Ready for anything: Is your hospital equipped for an emergency?
Disaster can strike at any time. As Hurricane Harvey continues to hit Houston and its surrounding communities, veterinary hospitals in the storm’s path are putting their emergency plans into place, while others are springing into action to provide assistance from afar.
Ensure your practice team is prepared to handle any emergency—and be of service to others—with these tips.
How to prepare
Keep in touch with clients any way you can. Information is like oxygen in an emergency—and it’s an easy service your practice can provide, even (and especially) when you’re not open for business. Plus, with a little planning, good client communication can actually elevate your hospital’s status as a leading resource in the community.

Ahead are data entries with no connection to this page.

(** C2 (the code at a failing input).  [compose] walks a retain of 3 and a
    retain of 5 of one document in step, pushes what is left of the longer
    one once the shorter is used up, and compaction adds the two lengths:
    it returns a retain of 5.  Applied to ["Hello World"] the composed
    operation yields ["Hello"], where applying the first retain and then the
    second yields ["Hel"].  Two inserts likewise compose into the insert of
    the joined contents, which yields ["Hello World"] on the empty text
    where the sequence yields [" World"]; and a retain followed by a
    delete composes into the retain alone, the delete being the second step
    of the script, of which [textOpToOperation] keeps the first. *)
Theorem compose_breaks_sequence :
  let r3 := Retain "op1" "user1" "file1" 1000 3 in
  let r5 := Retain "op2" "user1" "file1" 1001 5 in
  let hello := Insert "op1" "user1" "file1" 1000 "Hello" in
  let world := Insert "op2" "user1" "file1" 1001 " World" in
  let r2 := Retain "op1" "user1" "file1" 1000 2 in
  let d3 := Delete "op2" "user1" "file1" 1001 3 in
  OperationTransform.isValidOperation r3 = true
  /\ OperationTransform.isValidOperation r5 = true
  /\ OperationTransform.compose r3 r5
     = Returns (Retain "op2" "user1" "file1" 1001 5)
  /\ OperationTransform.applyOperation "Hello World"
       (Retain "op2" "user1" "file1" 1001 5) = "Hello"%string
  /\ OperationTransform.applyOperation
       (OperationTransform.applyOperation "Hello World" r3) r5
     = "Hel"%string
  /\ OperationTransform.isValidOperation hello = true
  /\ OperationTransform.isValidOperation world = true
  /\ OperationTransform.compose hello world
     = Returns (Insert "op2" "user1" "file1" 1001 "Hello World")
  /\ OperationTransform.applyOperation EmptyString
       (Insert "op2" "user1" "file1" 1001 "Hello World")
     = "Hello World"%string
  /\ OperationTransform.applyOperation
       (OperationTransform.applyOperation EmptyString hello) world
     = " World"%string
  /\ OperationTransform.isValidOperation r2 = true
  /\ OperationTransform.isValidOperation d3 = true
  /\ OperationTransform.compose r2 d3
     = Returns (Retain "op2" "user1" "file1" 1001 2)
  /\ OperationTransform.applyOperation "Hello"
       (Retain "op2" "user1" "file1" 1001 2) = "He"%string
  /\ OperationTransform.applyOperation
       (OperationTransform.applyOperation "Hello" r2) d3
     = EmptyString.
Proof.
  repeat split; try (by rewrite compose_same_file); reflexivity.
Qed.

(** ** Operation history *)

Section History.
Import OperationHistory.

Lemma maxHistorySize_pos : (0 < maxHistorySize)%nat.
Proof. unfold maxHistorySize. lia. Qed.

Lemma trim_last_n (l : list Operation) (x : Operation) :
  trim (last_n maxHistorySize l ++ [x]) = last_n maxHistorySize (l ++ [x]).
Proof.
  pose proof maxHistorySize_pos as Hpos.
  unfold trim, last_n. generalize dependent maxHistorySize. intros n Hpos.
  rewrite !length_app, length_drop. simpl.
  destruct (Nat.ltb_spec n (List.length l - (List.length l - n) + 1)).
  - rewrite drop_app_le by (rewrite length_drop; lia).
    rewrite drop_drop. rewrite drop_app_le by lia.
    f_equal. f_equal. lia.
  - replace (List.length l - n)%nat with 0%nat by lia.
    replace (List.length l + 1 - n)%nat with 0%nat by lia. done.
Qed.

Lemma length_last_n {A : Type} (n : nat) (l : list A) :
  (List.length (last_n n l) <= n)%nat.
Proof. unfold last_n. rewrite length_drop. lia. Qed.

Lemma lookup_addOperation (fileId fileId' : string) (operation : Operation)
    (operations : t) :
  default [] (addOperation fileId' operation operations !! fileId)
  = if decide (fileId = fileId')
    then trim (default [] (operations !! fileId') ++ [operation])
    else default [] (operations !! fileId).
Proof.
  unfold addOperation.
  destruct (operations !! fileId') as [history|] eqn:Hh;
    case_decide; simplify_map_eq; done.
Qed.

Lemma run_snoc (calls : list (string * Operation)) (call : string * Operation) :
  run (calls ++ [call]) = addOperation call.1 call.2 (run calls).
Proof. unfold run. by rewrite fold_left_app. Qed.

Lemma appended_snoc (fileId : string) (calls : list (string * Operation))
    (call : string * Operation) :
  appended fileId (calls ++ [call])
  = appended fileId calls
    ++ (if decide (fileId = call.1) then [call.2] else []).
Proof.
  unfold appended. rewrite List.filter_app, map_app. simpl.
  case_bool_decide; case_decide; by simplify_eq.
Qed.

Lemma run_history (fileId : string) (calls : list (string * Operation)) :
  default [] (run calls !! fileId)
  = last_n maxHistorySize (appended fileId calls).
Proof.
  induction calls as [|call calls IH] using rev_ind; [done|].
  rewrite run_snoc, lookup_addOperation, appended_snoc.
  case_decide; subst.
  - by rewrite IH, trim_last_n.
  - by rewrite app_nil_r.
Qed.
End History.

(** C8.  After any sequence of [addOperation] calls on a fresh history, the
    history of every document holds at most 1000 operations, and they are
    the last 1000 (or all, when fewer) of the operations appended for that
    document, in append order: the oldest are dropped first. *)
Theorem history_bounded_fifo (calls : list (string * Operation))
    (fileId : string) :
  let history := OperationHistory.getOperations fileId Undefined (run calls) in
  (List.length history <= 1000)%nat
  /\ history = last_n 1000 (appended fileId calls)
  /\ (forall operation,
        (List.length (appended fileId calls) < 1000)%nat ->
        OperationHistory.getOperations fileId Undefined
          (run (calls ++ [(fileId, operation)]))
        = history ++ [operation])
  /\ (forall operation,
        (1000 <= List.length (appended fileId calls))%nat ->
        OperationHistory.getOperations fileId Undefined
          (run (calls ++ [(fileId, operation)]))
        = drop 1 history ++ [operation]).
Proof.
  unfold OperationHistory.getOperations. simpl.
  change 1000%nat with OperationHistory.maxHistorySize.
  rewrite run_history.
  pose proof maxHistorySize_pos as Hpos.
  pose proof run_history as Hrun.
  generalize dependent OperationHistory.maxHistorySize. intros n Hpos Hrun.
  split; [apply length_last_n|]. split; [done|].
  split; intros operation Hlen; rewrite Hrun, appended_snoc;
    (case_decide; [|done]); simpl; unfold last_n; rewrite length_app; simpl.
  - replace (List.length (appended fileId calls) + 1 - n)%nat with 0%nat by lia.
    by replace (List.length (appended fileId calls) - n)%nat with 0%nat by lia.
  - rewrite drop_drop, drop_app_le by lia. f_equal. f_equal. lia.
Qed.

(** C9 (counterexample).  An accepted operation with a negative timestamp
    is recorded; [getOperations(fileId, 0)] returns it, though its timestamp
    is not greater than [0]: a [since] of [0] is falsy and the filter is
    skipped. *)
Lemma since_zero_returns_older :
  let operation := Insert "op1" "user1" "file1" (-5) "A" in
  let operations :=
    OperationHistory.addOperation "file1" operation OperationHistory.new in
  OperationTransform.isValidOperation operation = true
  /\ OperationHistory.getOperations "file1" (Num 0) operations = [operation]
  /\ Operation.timestamp operation = Num (-5)
  /\ ~ (0 < -5).
Proof. repeat split; try reflexivity. lia. Qed.

(** A [since] of [0] is falsy: the filter is skipped and the whole history
    of the document comes back. *)
Lemma getOperations_zero (operations : OperationHistory.t) (fileId : string) :
  OperationHistory.getOperations fileId (Num 0) operations
  = default [] (operations !! fileId).
Proof. done. Qed.

(** C9 (amended).  For a timestamp [since] other than [0],
    [getOperations(fileId, since)] returns the recorded operations of the
    document whose timestamp is a number strictly greater than [since], in
    append order. *)
Theorem getOperations_since (operations : OperationHistory.t)
    (fileId : string) (since : Z) :
  since <> 0 ->
  let history := default [] (operations !! fileId) in
  let result := OperationHistory.getOperations fileId (Num since) operations in
  result = List.filter
             (fun operation =>
                match Operation.timestamp operation with
                | Num z => since <? z
                | _ => false
                end) history
  /\ sublist result history
  /\ forall operation,
       operation ∈ result <->
       operation ∈ history
       /\ exists z, Operation.timestamp operation = Num z /\ since < z.
Proof.
  intros Hsince.
  unfold OperationHistory.getOperations. simpl.
  rewrite (proj2 (Z.eqb_neq since 0)) by done. simpl.
  split; [done|]. split.
  - induction (default [] (operations !! fileId)) as [|x l IH]; simpl.
    + constructor.
    + case_match; by constructor.
  - intros operation. rewrite !list_elem_of_In, List.filter_In.
    unfold Js.gt. destruct (Operation.timestamp operation) as [| |z].
    + naive_solver.
    + naive_solver.
    + rewrite Z.ltb_lt. naive_solver.
Qed.

(** C9 (witness).  After appending operations with timestamps 1000 and
    2000, [getOperations(fileId, 1500)] returns the second only. *)
Lemma getOperations_since_witness :
  let op1 := Insert "op1" "user1" "file1" 1000 "A" in
  let op2 := Insert "op2" "user2" "file1" 2000 "B" in
  let operations := run [("file1"%string, op1); ("file1"%string, op2)] in
  1500 <> 0
  /\ OperationHistory.getOperations "file1" (Num 1500) operations = [op2].
Proof.
  split; [discriminate|].
  destruct (getOperations_since
              (run [("file1"%string, Insert "op1" "user1" "file1" 1000 "A");
                    ("file1"%string, Insert "op2" "user2" "file1" 2000 "B")])
              "file1" 1500 ltac:(discriminate)) as [-> _].
  reflexivity.
Defined.

(** * More of the engine *)

(** ** The transform table *)

Section Table.
Import OperationTransform.

Ltac rewrite_fields :=
  repeat match goal with
  | H : Operation.type _ = _ |- _ => rewrite H
  | H : Operation.length _ = _ |- _ => rewrite H
  | H : Operation.content _ = _ |- _ => rewrite H
  end.

Ltac transform_eval :=
  rewrite transform_same_file by done;
  unfold transformTextOperations, operationToTextOp;
  rewrite_fields;
  cbn -[Z.leb Z.ltb Z.sub Z.add Z.min Z.max Js.strlen Js.substring].

Ltac payload_eq :=
  lazy -[Z.add Z.sub Z.max Z.min Z.leb Z.ltb Js.strlen Js.substring
         String.append];
  repeat f_equal; try lia.

Lemma transform_insert_insert (op1 op2 : Operation) (c1 c2 : string) :
  Operation.fileId op1 = Operation.fileId op2 ->
  Operation.type op1 = Some insert -> Operation.content op1 = Some c1 ->
  Operation.type op2 = Some insert -> Operation.content op2 = Some c2 ->
  transform op1 op2 true
  = Returns (with_payload op1 insert Undefined (Some (String.append c1 c2)))
  /\ transform op1 op2 false
     = Returns (with_payload op1 retain (Num (Js.strlen c2)) None).
Proof. intros Hf Ht1 Hc1 Ht2 Hc2. split; by transform_eval. Qed.

Lemma transform_insert_other (op1 op2 : Operation) (priority : bool) :
  Operation.fileId op1 = Operation.fileId op2 ->
  Operation.type op1 = Some insert ->
  Operation.type op2 = Some retain \/ Operation.type op2 = Some delete ->
  transform op1 op2 priority
  = Returns (with_payload op1 insert Undefined (Operation.content op1)).
Proof. intros Hf Ht1 [Ht2 | Ht2]; by transform_eval. Qed.

Lemma transform_other_insert (op1 op2 : Operation) (priority : bool)
    (c2 : string) :
  Operation.fileId op1 = Operation.fileId op2 ->
  Operation.type op2 = Some insert -> Operation.content op2 = Some c2 ->
  (Operation.type op1 = Some retain ->
   transform op1 op2 priority
   = Returns (with_payload op1 retain
                (Num (Js.strlen c2 + Js.or_zero (Operation.length op1))) None))
  /\ (Operation.type op1 = Some delete ->
      transform op1 op2 priority
      = Returns (with_payload op1 retain (Num (Js.strlen c2)) None)).
Proof.
  intros Hf Ht2 Hc2. split; intros Ht1; by transform_eval.
Qed.

Lemma transform_other_retain (op1 op2 : Operation) (priority : bool)
    (a b : Z) :
  Operation.fileId op1 = Operation.fileId op2 ->
  Operation.length op1 = Num a -> 0 < a ->
  Operation.type op2 = Some retain -> Operation.length op2 = Num b -> 0 < b ->
  (Operation.type op1 = Some retain ->
   transform op1 op2 priority
   = Returns (with_payload op1 retain (Num (Z.max a b)) None))
  /\ (Operation.type op1 = Some delete ->
      transform op1 op2 priority
      = Returns (with_payload op1 delete (Num a) None)).
Proof.
  intros Hf Hl1 Ha Ht2 Hl2 Hb. split; intros Ht1; transform_eval.
  - destruct (Z.min_spec a b) as [[Hlt ->] | [Hle ->]];
      erewrite !shorten_num by done;
      repeat case_bool_decide; try lia; payload_eq.
  - destruct (Z.leb_spec a b);
      erewrite ?shorten_num by done;
      repeat case_bool_decide; try lia; payload_eq.
Qed.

Social media is perfect for getting essential information out quickly and updating it often. Use it to brief clients on any changes affecting your practice (business hours, road closures), post reminders, and direct them to local resources, as well as document your experience.
Is your hospital open for emergencies, taking in rescues, or caring for boarding pets? Be sure to keep mobile phones charged to contact clients who have pets in your care in the event your telephone lines go down. Provide excellent service even in an emergency by sending text or photo updates to clients who are separated from their pets.
Closed or evacuating? Direct clients to find other AAHA-accredited hospitals using the AAHA hospital locator tool through the American Red Cross app. The app also provides valuable first aid information for pet owners.
Make sure your hospital is well-equipped for emergencies. The right resources can be the difference between keeping your doors open or closed in a time of need. Regularly review your emergency checklist and ensure you have everything your hospital might need to keep assisting patients and clients, such as a generator, water, headlamps or flashlights, and batteries.
Educate your team. Be sure to hold regular safety and preparedness meetings with the entire practice team (you may already be doing this to fulfill standard SA05.1), particularly if your hospital is located in an area prone to natural disasters. Every staff member should know where essential items, like alarms and oxygen tanks, are located and how to turn them on and off. If your team is used to using fluid pumps, consider regular refresher courses on how to calculate fluid rates without a pump.
Think ahead and have a plan. Who will stay at the hospital in the event of an emergency? How will boarding patients be cared for if the hospital needs to close? What if additional support is needed? Consider these questions ahead of time and make a predetermined schedule of each team member’s responsibilities (you may already be doing this to fulfill standard SA06).
Prepare your medical supplies. Think about drugs, like insulin, that need to be refrigerated and plan accordingly. Keep a cooler with ice packs and a thermometer ready to ensure these items are kept at a constant temperature. Public health can also quickly become an issue. Make sure you have bleach and hand sanitizer in your emergency supplies to keep contamination at bay.
How to help
The desire to assist in an emergency is natural, but sometimes extra hands can hurt more than they help. If you’re looking to join the relief effort, it’s best to get involved with a local organization, such as a Veterinary Medical Assistance Team (VMAT), to receive proper training and certification before disaster strikes.
If you’re already certified and have been contacted by an organization that needs specific veterinary help in Houston, you can apply for a temporary emergency license through the Texas Board of Veterinary Medical Examiners (TBVME).
The American Veterinary Medical Foundation (AVMF) also provides disaster reimbursement grants to American Veterinary Medical Association (AVMA) members who provide emergency medical care and/or boarding services to affected animals.
Can’t be there in person, but want to support the work of these veterinary teams? Make a donation instead. When completing the donation form, be sure to use the AVMF code “Disaster Relief” to ensure funds are distributed to the correct cause.